Dataset entries
Content starts

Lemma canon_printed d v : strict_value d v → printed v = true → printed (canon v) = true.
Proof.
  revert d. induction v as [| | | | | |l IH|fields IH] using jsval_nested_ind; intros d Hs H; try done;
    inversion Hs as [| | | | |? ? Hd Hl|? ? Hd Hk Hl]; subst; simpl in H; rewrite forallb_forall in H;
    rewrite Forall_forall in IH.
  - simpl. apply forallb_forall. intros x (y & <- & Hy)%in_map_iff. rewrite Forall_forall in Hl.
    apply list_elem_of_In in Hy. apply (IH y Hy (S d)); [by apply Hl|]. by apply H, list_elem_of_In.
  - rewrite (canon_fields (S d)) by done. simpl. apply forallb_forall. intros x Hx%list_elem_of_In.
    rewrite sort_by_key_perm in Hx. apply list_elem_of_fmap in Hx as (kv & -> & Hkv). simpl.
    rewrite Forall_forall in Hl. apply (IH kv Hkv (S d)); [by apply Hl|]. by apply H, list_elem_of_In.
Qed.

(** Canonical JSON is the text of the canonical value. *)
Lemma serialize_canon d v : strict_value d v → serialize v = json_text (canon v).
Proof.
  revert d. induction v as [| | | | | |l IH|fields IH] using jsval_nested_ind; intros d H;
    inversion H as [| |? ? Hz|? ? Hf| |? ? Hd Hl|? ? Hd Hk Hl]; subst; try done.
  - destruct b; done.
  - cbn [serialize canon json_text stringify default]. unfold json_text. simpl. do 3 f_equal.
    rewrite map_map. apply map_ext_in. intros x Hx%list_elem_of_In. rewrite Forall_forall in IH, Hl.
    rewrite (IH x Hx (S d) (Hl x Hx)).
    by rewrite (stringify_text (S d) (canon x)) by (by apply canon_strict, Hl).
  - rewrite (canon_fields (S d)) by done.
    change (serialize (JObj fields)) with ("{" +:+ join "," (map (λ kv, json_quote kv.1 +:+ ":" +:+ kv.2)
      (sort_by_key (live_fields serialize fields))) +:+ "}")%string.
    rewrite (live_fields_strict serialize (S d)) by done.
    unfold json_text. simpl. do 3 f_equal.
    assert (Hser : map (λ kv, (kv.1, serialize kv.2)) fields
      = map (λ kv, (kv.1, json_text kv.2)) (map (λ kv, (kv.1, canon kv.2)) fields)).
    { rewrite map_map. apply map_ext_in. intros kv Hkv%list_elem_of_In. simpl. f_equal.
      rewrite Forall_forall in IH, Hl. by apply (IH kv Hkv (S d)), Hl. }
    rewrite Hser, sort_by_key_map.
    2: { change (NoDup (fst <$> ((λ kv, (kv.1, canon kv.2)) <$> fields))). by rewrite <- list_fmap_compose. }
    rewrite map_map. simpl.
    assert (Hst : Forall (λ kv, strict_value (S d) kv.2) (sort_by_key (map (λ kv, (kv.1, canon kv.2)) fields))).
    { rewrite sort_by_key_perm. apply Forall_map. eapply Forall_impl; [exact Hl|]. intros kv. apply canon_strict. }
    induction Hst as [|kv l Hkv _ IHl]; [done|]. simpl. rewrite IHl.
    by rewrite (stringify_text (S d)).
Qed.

Content ends
Content starts

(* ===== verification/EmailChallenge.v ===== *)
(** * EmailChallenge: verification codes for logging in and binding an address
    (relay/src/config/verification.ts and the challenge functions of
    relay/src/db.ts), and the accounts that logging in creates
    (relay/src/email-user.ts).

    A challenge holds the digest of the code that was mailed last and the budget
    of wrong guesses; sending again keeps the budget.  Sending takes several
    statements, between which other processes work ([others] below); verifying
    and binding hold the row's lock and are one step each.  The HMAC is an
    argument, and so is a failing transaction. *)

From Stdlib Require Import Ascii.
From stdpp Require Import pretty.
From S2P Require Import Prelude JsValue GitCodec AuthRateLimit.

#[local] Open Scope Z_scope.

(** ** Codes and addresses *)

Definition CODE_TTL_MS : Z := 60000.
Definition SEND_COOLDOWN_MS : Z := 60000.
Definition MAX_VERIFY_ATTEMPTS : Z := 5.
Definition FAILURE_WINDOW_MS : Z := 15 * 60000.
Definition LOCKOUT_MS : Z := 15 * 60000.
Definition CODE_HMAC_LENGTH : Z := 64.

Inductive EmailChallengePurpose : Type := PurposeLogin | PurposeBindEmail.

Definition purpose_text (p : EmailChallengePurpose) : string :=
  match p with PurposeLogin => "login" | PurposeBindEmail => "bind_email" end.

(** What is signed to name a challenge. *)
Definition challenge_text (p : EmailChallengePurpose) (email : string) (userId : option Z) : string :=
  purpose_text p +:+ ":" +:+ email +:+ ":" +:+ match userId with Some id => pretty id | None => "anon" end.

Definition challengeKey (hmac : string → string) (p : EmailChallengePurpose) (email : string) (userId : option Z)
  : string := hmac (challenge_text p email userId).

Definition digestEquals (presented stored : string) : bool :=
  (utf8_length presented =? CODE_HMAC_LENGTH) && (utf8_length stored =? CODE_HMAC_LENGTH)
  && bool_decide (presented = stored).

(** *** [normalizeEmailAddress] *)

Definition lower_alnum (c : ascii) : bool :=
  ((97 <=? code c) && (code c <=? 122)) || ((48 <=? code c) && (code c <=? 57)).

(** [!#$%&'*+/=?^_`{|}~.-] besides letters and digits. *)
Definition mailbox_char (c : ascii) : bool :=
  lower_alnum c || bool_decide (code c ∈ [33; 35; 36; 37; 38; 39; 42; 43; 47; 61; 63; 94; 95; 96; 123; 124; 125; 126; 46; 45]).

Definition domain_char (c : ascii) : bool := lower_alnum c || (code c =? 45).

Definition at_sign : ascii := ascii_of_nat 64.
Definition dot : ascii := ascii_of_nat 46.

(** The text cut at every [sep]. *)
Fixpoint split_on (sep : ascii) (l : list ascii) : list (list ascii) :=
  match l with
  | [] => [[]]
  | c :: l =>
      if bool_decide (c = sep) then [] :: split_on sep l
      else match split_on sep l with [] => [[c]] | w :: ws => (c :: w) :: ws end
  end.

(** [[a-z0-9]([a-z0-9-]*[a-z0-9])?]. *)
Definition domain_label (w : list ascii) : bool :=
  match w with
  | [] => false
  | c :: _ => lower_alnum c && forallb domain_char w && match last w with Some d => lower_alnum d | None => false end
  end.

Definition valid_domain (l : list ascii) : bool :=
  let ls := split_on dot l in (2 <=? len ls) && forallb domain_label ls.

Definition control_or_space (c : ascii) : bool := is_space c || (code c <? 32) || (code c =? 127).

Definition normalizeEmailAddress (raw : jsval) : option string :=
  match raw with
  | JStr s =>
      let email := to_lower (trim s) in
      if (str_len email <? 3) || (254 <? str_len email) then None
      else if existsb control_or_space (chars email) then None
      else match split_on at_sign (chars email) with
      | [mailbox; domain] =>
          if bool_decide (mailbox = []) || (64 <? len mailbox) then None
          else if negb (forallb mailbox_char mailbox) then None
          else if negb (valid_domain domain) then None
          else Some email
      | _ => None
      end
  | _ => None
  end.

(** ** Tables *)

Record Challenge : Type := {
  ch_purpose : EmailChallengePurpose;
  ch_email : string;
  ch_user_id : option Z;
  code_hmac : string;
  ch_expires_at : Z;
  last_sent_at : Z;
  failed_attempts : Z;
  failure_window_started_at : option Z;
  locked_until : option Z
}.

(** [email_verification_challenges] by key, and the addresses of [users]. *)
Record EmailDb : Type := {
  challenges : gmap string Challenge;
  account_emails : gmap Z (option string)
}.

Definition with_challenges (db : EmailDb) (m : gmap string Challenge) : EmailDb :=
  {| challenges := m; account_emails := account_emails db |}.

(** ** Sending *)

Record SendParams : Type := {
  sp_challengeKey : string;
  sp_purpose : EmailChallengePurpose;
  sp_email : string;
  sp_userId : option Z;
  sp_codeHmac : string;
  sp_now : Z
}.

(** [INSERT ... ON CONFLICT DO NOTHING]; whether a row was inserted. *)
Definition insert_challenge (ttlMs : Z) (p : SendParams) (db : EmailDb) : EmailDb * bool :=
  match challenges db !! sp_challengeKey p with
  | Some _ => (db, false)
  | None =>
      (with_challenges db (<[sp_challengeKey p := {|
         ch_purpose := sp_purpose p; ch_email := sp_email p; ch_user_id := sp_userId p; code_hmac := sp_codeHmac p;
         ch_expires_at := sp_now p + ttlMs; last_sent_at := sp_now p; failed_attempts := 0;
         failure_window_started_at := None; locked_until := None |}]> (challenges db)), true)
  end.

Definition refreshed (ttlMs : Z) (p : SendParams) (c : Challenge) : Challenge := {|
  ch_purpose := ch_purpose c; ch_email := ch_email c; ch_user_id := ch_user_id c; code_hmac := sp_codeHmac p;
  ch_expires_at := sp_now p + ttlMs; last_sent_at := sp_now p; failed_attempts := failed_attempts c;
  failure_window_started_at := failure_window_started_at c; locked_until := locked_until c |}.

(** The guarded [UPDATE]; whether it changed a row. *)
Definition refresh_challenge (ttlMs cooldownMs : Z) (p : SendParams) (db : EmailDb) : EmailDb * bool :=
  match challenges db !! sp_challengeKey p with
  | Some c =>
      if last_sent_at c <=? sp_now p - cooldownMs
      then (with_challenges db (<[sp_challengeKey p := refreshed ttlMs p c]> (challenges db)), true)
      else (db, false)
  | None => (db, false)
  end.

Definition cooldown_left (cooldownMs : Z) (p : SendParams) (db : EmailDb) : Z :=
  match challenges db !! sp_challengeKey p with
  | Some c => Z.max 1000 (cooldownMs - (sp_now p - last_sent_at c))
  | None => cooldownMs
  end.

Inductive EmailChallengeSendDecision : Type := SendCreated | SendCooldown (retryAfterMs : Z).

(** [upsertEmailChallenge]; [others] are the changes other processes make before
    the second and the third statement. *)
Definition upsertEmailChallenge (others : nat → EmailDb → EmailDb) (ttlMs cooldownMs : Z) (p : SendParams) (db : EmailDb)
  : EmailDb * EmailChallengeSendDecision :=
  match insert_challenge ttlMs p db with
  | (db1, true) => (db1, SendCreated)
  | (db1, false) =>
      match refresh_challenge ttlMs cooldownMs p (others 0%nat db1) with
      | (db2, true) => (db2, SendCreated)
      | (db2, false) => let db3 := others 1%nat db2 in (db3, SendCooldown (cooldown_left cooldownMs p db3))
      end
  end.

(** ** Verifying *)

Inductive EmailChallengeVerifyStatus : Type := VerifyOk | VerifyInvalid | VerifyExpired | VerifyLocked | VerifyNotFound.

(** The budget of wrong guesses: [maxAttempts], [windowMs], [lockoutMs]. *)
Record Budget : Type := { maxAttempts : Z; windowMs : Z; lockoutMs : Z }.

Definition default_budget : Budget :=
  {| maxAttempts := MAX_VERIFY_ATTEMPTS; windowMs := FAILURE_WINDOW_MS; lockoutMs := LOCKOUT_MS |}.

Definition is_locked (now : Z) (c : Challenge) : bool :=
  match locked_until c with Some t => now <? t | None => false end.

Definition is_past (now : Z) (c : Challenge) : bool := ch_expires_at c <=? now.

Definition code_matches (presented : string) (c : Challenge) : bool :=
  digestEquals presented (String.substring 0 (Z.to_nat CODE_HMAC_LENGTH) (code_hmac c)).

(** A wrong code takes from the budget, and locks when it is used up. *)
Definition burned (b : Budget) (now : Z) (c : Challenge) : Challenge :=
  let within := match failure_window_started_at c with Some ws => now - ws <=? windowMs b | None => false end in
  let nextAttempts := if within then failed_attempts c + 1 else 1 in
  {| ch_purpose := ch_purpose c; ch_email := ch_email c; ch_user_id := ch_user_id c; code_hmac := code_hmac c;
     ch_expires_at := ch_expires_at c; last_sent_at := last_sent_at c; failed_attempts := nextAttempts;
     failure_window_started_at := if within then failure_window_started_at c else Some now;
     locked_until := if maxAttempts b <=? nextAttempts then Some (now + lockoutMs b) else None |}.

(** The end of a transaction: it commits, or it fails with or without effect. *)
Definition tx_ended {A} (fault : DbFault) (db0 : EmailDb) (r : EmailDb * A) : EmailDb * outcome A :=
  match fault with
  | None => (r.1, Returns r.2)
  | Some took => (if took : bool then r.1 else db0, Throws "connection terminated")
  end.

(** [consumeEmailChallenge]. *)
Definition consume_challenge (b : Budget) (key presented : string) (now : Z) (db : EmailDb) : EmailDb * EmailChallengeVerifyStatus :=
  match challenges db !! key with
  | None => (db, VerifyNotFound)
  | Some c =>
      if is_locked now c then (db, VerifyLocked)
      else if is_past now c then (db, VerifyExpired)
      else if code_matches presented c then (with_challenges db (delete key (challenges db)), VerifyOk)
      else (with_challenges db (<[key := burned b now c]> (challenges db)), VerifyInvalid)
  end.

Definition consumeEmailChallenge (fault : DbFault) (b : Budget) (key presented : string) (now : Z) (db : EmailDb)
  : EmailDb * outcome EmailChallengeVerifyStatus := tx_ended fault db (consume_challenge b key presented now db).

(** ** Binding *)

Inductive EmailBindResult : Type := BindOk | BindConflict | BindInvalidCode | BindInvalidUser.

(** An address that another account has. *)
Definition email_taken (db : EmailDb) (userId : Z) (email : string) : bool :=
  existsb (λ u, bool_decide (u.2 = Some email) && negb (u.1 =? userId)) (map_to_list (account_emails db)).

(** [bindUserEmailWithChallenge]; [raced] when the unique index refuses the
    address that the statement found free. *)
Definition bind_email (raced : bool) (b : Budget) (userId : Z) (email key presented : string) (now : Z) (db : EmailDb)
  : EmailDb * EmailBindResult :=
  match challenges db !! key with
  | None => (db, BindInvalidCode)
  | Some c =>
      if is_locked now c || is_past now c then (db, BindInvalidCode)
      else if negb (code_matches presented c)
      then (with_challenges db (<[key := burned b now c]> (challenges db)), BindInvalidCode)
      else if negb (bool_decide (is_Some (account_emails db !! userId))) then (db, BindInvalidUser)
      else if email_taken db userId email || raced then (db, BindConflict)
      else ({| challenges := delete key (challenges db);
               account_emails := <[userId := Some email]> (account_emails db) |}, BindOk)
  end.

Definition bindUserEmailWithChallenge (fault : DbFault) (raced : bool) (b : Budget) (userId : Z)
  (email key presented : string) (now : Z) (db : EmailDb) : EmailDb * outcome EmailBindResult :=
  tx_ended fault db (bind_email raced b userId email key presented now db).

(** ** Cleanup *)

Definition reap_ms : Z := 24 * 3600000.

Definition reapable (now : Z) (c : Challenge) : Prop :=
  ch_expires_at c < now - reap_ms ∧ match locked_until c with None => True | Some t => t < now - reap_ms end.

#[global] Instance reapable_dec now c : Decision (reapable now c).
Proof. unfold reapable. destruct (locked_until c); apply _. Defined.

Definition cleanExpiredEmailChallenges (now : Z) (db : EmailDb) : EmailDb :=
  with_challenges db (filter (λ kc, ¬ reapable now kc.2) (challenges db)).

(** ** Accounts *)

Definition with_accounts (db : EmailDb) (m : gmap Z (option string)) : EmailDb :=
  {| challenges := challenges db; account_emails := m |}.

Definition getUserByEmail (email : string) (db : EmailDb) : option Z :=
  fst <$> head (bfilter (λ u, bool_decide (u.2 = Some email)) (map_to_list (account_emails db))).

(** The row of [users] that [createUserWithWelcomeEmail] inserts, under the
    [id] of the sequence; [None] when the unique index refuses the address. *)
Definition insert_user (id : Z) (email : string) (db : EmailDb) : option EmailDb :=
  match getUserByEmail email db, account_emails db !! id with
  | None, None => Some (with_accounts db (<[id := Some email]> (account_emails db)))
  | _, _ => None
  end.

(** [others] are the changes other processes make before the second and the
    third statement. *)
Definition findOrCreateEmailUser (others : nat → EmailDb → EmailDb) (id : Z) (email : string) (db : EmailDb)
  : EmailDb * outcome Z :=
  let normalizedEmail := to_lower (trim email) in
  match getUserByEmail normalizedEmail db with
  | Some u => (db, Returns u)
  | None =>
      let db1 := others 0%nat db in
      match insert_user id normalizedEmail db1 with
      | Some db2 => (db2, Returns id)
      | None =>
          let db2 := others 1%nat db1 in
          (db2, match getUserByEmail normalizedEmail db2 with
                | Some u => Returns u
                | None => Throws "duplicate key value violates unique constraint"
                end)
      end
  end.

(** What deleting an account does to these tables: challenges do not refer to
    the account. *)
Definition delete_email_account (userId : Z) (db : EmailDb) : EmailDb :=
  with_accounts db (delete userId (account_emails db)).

Content ends

Print exactly the lines above, between the one holding "Lemma canon_printed d" and the one holding "- cbn [serialize", inclusive, and nothing besides.

Lemma canon_printed d v : strict_value d v → printed v = true → printed (canon v) = true.
Proof.
  revert d. induction v as [| | | | | |l IH|fields IH] using jsval_nested_ind; intros d Hs H; try done;
    inversion Hs as [| | | | |? ? Hd Hl|? ? Hd Hk Hl]; subst; simpl in H; rewrite forallb_forall in H;
    rewrite Forall_forall in IH.
  - simpl. apply forallb_forall. intros x (y & <- & Hy)%in_map_iff. rewrite Forall_forall in Hl.
    apply list_elem_of_In in Hy. apply (IH y Hy (S d)); [by apply Hl|]. by apply H, list_elem_of_In.
  - rewrite (canon_fields (S d)) by done. simpl. apply forallb_forall. intros x Hx%list_elem_of_In.
    rewrite sort_by_key_perm in Hx. apply list_elem_of_fmap in Hx as (kv & -> & Hkv). simpl.
    rewrite Forall_forall in Hl. apply (IH kv Hkv (S d)); [by apply Hl|]. by apply H, list_elem_of_In.
Qed.

(** Canonical JSON is the text of the canonical value. *)
Lemma serialize_canon d v : strict_value d v → serialize v = json_text (canon v).
Proof.
  revert d. induction v as [| | | | | |l IH|fields IH] using jsval_nested_ind; intros d H;
    inversion H as [| |? ? Hz|? ? Hf| |? ? Hd Hl|? ? Hd Hk Hl]; subst; try done.
  - destruct b; done.
  - cbn [serialize canon json_text stringify default]. unfold json_text. simpl. do 3 f_equal.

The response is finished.